Start of SUPPLIED RECORDS

(* ===== verification/IoStreams.v ===== *)
(** * Streams (src/IoShared.cpp, include/IoReactor.h)

    An [IoStream] keeps one chain of requests per direction, so that the reactor has at most
    one send and one receive of a stream at a time.  The two chains are the same code on
    separate state under one spin lock; the model is one chain.  The chain's queue is the
    waiter queue of [SyncCore]; whether the reactor takes a request or ends it at once is
    left open.  Any number of threads submit and complete. *)

From S2P Require Import Prelude CancelTokens WaitLists SyncCore IoBuffers IoRequests.
Local Open Scope sched_scope.

Definition kErrMsgSize : Z := 90.

(** The checks of [SubmitChained] before it takes the lock. *)
Definition chained_check (bufs : list iovec) (count : nat) (v : list iovec) (c : Cancel) (token : Z) : option IoResult :=
  match FillBufs bufs count v with
  | None => Some (mkIoResult Failed 0 kErrMsgSize)
  | Some _ => if Cancelled c token then Some (mkIoResult IoCancelled 0 0) else None
  end.

Section stream.
Context {Q : Type} `{!WaitQueue Q}.

Record Chain := mkChain { ch_q : Q; busy : bool; queued : Z }.
Definition Chain_new : Chain := mkChain wq_none false 0.

(** The locked part of [SubmitChained]: true when the caller is to submit [r] itself. *)
Definition chain_enter (r : Z) (c : Chain) : bool * Chain :=
  if busy c then (false, mkChain (wq_push r (ch_q c)) true (queued c ⊕ 1)) else (true, mkChain (ch_q c) true (queued c)).

(** The locked part of [Advance]: the next request to submit, if any. *)
Definition chain_advance (c : Chain) : Z * Chain :=
  let '(n, q) := wq_pop (ch_q c) in
  if n =? 0 then (0, mkChain q false (queued c)) else (n, mkChain q (busy c) (queued c ⊖ 1)).

(** ** Threads *)

(** What a thread does when it is done advancing the chain: return true for its own request,
    or wake the task of the request that completed. *)
Inductive after := Ret (r : Z) | Wake (r : Z).
Definition of_after (e : after) : Z := match e with Ret r | Wake r => r end.

Inductive spc :=
| StIdle
| StFirst (r : Z)             (* in [SubmitOne] with its own request *)
| StAdvance (e : after)       (* about to take the lock in [Advance] *)
| StNext (n : Z) (e : after)  (* in [SubmitOne], called from [Advance] *)
| StEnd (e : after).

Record stream := mkStream {
  chain_ : Chain; flight : list Z; spcs : gmap nat spc; entered : list Z; handed : list Z; returned_ : list Z; woke : list Z; dropped : list Z }.

Definition st_move (i : nat) (p : spc) (s : stream) : stream :=
  mkStream (chain_ s) (flight s) (<[i := p]> (spcs s)) (entered s) (handed s) (returned_ s) (woke s) (dropped s).
Definition st_chain (c : Chain) (s : stream) : stream := mkStream c (flight s) (spcs s) (entered s) (handed s) (returned_ s) (woke s) (dropped s).
Definition st_enter (r : Z) (s : stream) : stream := mkStream (chain_ s) (flight s) (spcs s) (entered s ++ [r]) (handed s) (returned_ s) (woke s) (dropped s).
Definition st_fly (r : Z) (s : stream) : stream := mkStream (chain_ s) (r :: flight s) (spcs s) (entered s) (handed s ++ [r]) (returned_ s) (woke s) (dropped s).
Definition st_hand (r : Z) (s : stream) : stream := mkStream (chain_ s) (flight s) (spcs s) (entered s) (handed s ++ [r]) (returned_ s) (woke s) (dropped s).
Definition st_drop (r : Z) (s : stream) : stream := mkStream (chain_ s) (flight s) (spcs s) (entered s) (handed s) (returned_ s) (woke s) (r :: dropped s).
Definition st_land (l : list Z) (s : stream) : stream := mkStream (chain_ s) l (spcs s) (entered s) (handed s) (returned_ s) (woke s) (dropped s).
Definition st_after (e : after) (s : stream) : stream :=
  match e with
  | Ret r => mkStream (chain_ s) (flight s) (spcs s) (entered s) (handed s) (r :: returned_ s) (woke s) (dropped s)
  | Wake r => mkStream (chain_ s) (flight s) (spcs s) (entered s) (handed s) (returned_ s) (r :: woke s) (dropped s)
  end.

(** Every submission is its own [r]. *)
Inductive stream_step (i : nat) (s : stream) : stream → Prop :=
| t_queue r c : spcs s !! i = Some StIdle → r ≠ 0 → r ∉ entered s → chain_enter r (chain_ s) = (false, c) →
    stream_step i s (st_enter r (st_chain c s))
| t_first r c : spcs s !! i = Some StIdle → r ≠ 0 → r ∉ entered s → chain_enter r (chain_ s) = (true, c) →
    stream_step i s (st_move i (StFirst r) (st_enter r (st_chain c s)))
| t_accepted r : spcs s !! i = Some (StFirst r) → stream_step i s (st_move i StIdle (st_fly r s))
| t_immediate r : spcs s !! i = Some (StFirst r) → stream_step i s (st_move i (StAdvance (Ret r)) (st_hand r s))
| t_complete r l1 l2 : spcs s !! i = Some StIdle → flight s = l1 ++ r :: l2 →
    stream_step i s (st_move i (StAdvance (Wake r)) (st_land (l1 ++ l2) s))
| t_none e c : spcs s !! i = Some (StAdvance e) → chain_advance (chain_ s) = (0, c) → stream_step i s (st_move i (StEnd e) (st_chain c s))
| t_next e n c : spcs s !! i = Some (StAdvance e) → chain_advance (chain_ s) = (n, c) → n ≠ 0 →
    stream_step i s (st_move i (StNext n e) (st_chain c s))
| t_next_accepted n e : spcs s !! i = Some (StNext n e) → stream_step i s (st_move i (StEnd e) (st_fly n s))
| t_next_immediate n e : spcs s !! i = Some (StNext n e) → stream_step i s (st_move i (StAdvance e) (st_drop n (st_hand n s)))
| t_end e : spcs s !! i = Some (StEnd e) → stream_step i s (st_move i StIdle (st_after e s)).

Definition stream_next (s s' : stream) : Prop := ∃ i, stream_step i s s'.
Definition stream_init (s : stream) : Prop :=
  s = mkStream Chain_new [] (spcs s) [] [] [] [] [] ∧ ∀ i p, spcs s !! i = Some p → p = StIdle.

(** ** What holds *)

Definition pend (p : spc) : list Z := match p with StFirst r | StNext r _ => [r] | _ => [] end.
Definition ending (p : spc) : list Z := match p with StAdvance e | StNext _ e | StEnd e => [of_after e] | _ => [] end.
Definition driving (p : spc) : bool := match p with StFirst _ | StNext _ _ | StAdvance _ => true | _ => false end.

Record stream_inv (s : stream) (l : list Z) : Prop := {
  si_queue : wq_is (ch_q (chain_ s)) l;
  si_busy : Z.b2z (busy (chain_ s)) = Z.of_nat (length (flight s)) + num driving (spcs s);
  si_empty : busy (chain_ s) = false → l = [];
  si_queued : queued (chain_ s) = u64 (Z.of_nat (length l));
  si_order : entered s = handed s ++ gather pend (spcs s) ++ l;
  si_nodup : NoDup (entered s);
  si_fates : handed s ≡ₚ flight s ++ returned_ s ++ woke s ++ dropped s ++ gather ending (spcs s) }.

(** The one driving thread is the only one with a request in hand. *)
Lemma gather_solo (m : gmap nat spc) i p : m !! i = Some p → num driving m ≤ Z.b2z (driving p) → gather pend m = pend p.
Proof.
  intros Hp Hn. assert (H0 : gather pend (delete i m) = []).
  { apply gather_none. intros j q Hq. apply lookup_delete_Some in Hq as [Hne Hq]. destruct (driving q) eqn:E; [|by destruct q].
    pose proof (num_insert driving m i p StIdle Hp) as H. cbn in H. pose proof (num_pos driving (<[i := StIdle]> m) j q ltac:(by rewrite lookup_insert_ne) E). lia. }
  pose proof (gather_delete pend m i p Hp) as H. rewrite H0, app_nil_r in H. destruct p; cbn in H |- *;
    first [by apply Permutation_nil_r in H|by apply Permutation_singleton_r in H].
Qed.

Lemma gather_quiet (m : gmap nat spc) : num driving m = 0 → gather pend m = [].
Proof. intros H. apply gather_none. intros i p Hp. pose proof (num_zero driving m i p H Hp). by destruct p. Qed.

(** The locked parts. *)
Lemma enter_ok r (c : Chain) l : wq_is (ch_q c) l → r ≠ 0 → r ∉ l → (busy c = false → l = []) → queued c = u64 (Z.of_nat (length l)) →
  let '(b, c') := chain_enter r c in
  b = negb (busy c) ∧ busy c' = true ∧ let l' := if b then l else l ++ [r] in wq_is (ch_q c') l' ∧ queued c' = u64 (Z.of_nat (length l')).
Proof.
  intros Hq Hr Hl He Hn. unfold chain_enter. destruct (busy c); cbn; [|done]. split_and!; [done|done|by apply wq_push_ok|].
  rewrite Hn, length_app. unfold u64. rewrite Z.add_mod_idemp_l by lia. f_equal. cbn. lia.
Qed.

Lemma advance_chain_ok (c : Chain) l : wq_is (ch_q c) l → queued c = u64 (Z.of_nat (length l)) →
  let '(n, c') := chain_advance c in
  n = default 0 (head l) ∧ (n = 0 → l = []) ∧ busy c' = (if n =? 0 then false else busy c) ∧ wq_is (ch_q c') (tail l) ∧ queued c' = u64 (Z.of_nat (length (tail l))).
Proof.
  intros Hq Hn. unfold chain_advance. destruct (wq_pop_ok _ _ Hq) as (H1 & H2 & _). destruct (wq_is_ok _ _ Hq) as [_ H0].
  destruct (wq_pop (ch_q c)) as [n q]. cbn [fst snd] in *. subst n. destruct l as [|x l]; [done|]. cbn [head tail from_option id] in *.
  assert (x ≠ 0) as Hx by set_solver. rewrite (proj2 (Z.eqb_neq _ _) Hx). cbn. rewrite ?(proj2 (Z.eqb_neq _ _) Hx). split_and!; [done|by intros ?|done|done|].
  rewrite Hn. unfold u64. rewrite Zminus_mod_idemp_l. f_equal. cbn. lia.
Qed.

(** A driving thread has the chain to itself. *)
Lemma driving_alone s l i p : stream_inv s l → spcs s !! i = Some p → driving p = true →
  busy (chain_ s) = true ∧ flight s = [] ∧ num driving (spcs s) = 1 ∧ entered s = handed s ++ pend p ++ l.
Proof.
  intros I Hp Hd. pose proof (num_pos driving (spcs s) i p Hp Hd) as Hn. pose proof (si_busy _ _ I) as Hb. destruct (busy (chain_ s)) eqn:E; cbn in Hb; [|lia].
  assert (flight s = []) as Hf by (destruct (flight s); [done|cbn in Hb; lia]). rewrite Hf in Hb. cbn in Hb. split_and!; [done|done|lia|].
  rewrite (si_order _ _ I). f_equal. f_equal. apply (gather_solo _ i); [done|]. rewrite Hd. cbn. lia.
Qed.

(** The pending request after thread [i], alone in driving the chain, moves to [p']. *)
Lemma gather_after (m : gmap nat spc) i p p' : m !! i = Some p → num driving m ≤ Z.b2z (driving p) → gather pend (<[i := p']> m) = pend p'.
Proof. intros Hp Hn. apply (gather_solo _ i); [apply lookup_insert_eq|]. rewrite (num_insert _ _ _ p) by done. lia. Qed.

Lemma ending_same (m : gmap nat spc) i p p' : m !! i = Some p → ending p' = ending p → gather ending (<[i := p']> m) ≡ₚ gather ending m.
Proof. intros Hp He. by apply (gather_move ending m i p). Qed.

Lemma pend_still (m : gmap nat spc) i p p' : m !! i = Some p → driving p = false → driving p' = false → num driving m ≤ 1 →
  gather pend (<[i := p']> m) = gather pend m.
Proof.
  intros Hp Hd Hd' Hn. pose proof (num_insert driving m i p p' Hp) as Hi. rewrite Hd, Hd' in Hi. cbn in Hi. pose proof (num_nonneg driving m).
  destruct (decide (num driving m = 0)) as [E|E]; [by rewrite !gather_quiet by lia|]. destruct (num_some driving m E) as (j & q & Hj & Hq).
  assert (j ≠ i) by congruence. rewrite (gather_solo m j q), (gather_solo _ j q); [done| | |done|]; rewrite ?lookup_insert_ne, ?Hq by done; cbn; done || lia.
Qed.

End of SUPPLIED RECORDS

TASK PROMPT
Copy the records above faithfully. Begin at their first line, end at the line containing "Definition Chain_new : Chain", and include nothing else.

EXERCISE ANSWER
(* ===== verification/IoStreams.v ===== *)
(** * Streams (src/IoShared.cpp, include/IoReactor.h)

    An [IoStream] keeps one chain of requests per direction, so that the reactor has at most
    one send and one receive of a stream at a time.  The two chains are the same code on
    separate state under one spin lock; the model is one chain.  The chain's queue is the
    waiter queue of [SyncCore]; whether the reactor takes a request or ends it at once is
    left open.  Any number of threads submit and complete. *)

From S2P Require Import Prelude CancelTokens WaitLists SyncCore IoBuffers IoRequests.
Local Open Scope sched_scope.

Definition kErrMsgSize : Z := 90.

(** The checks of [SubmitChained] before it takes the lock. *)
Definition chained_check (bufs : list iovec) (count : nat) (v : list iovec) (c : Cancel) (token : Z) : option IoResult :=
  match FillBufs bufs count v with
  | None => Some (mkIoResult Failed 0 kErrMsgSize)
  | Some _ => if Cancelled c token then Some (mkIoResult IoCancelled 0 0) else None
  end.

Section stream.
Context {Q : Type} `{!WaitQueue Q}.

Record Chain := mkChain { ch_q : Q; busy : bool; queued : Z }.
Definition Chain_new : Chain := mkChain wq_none false 0.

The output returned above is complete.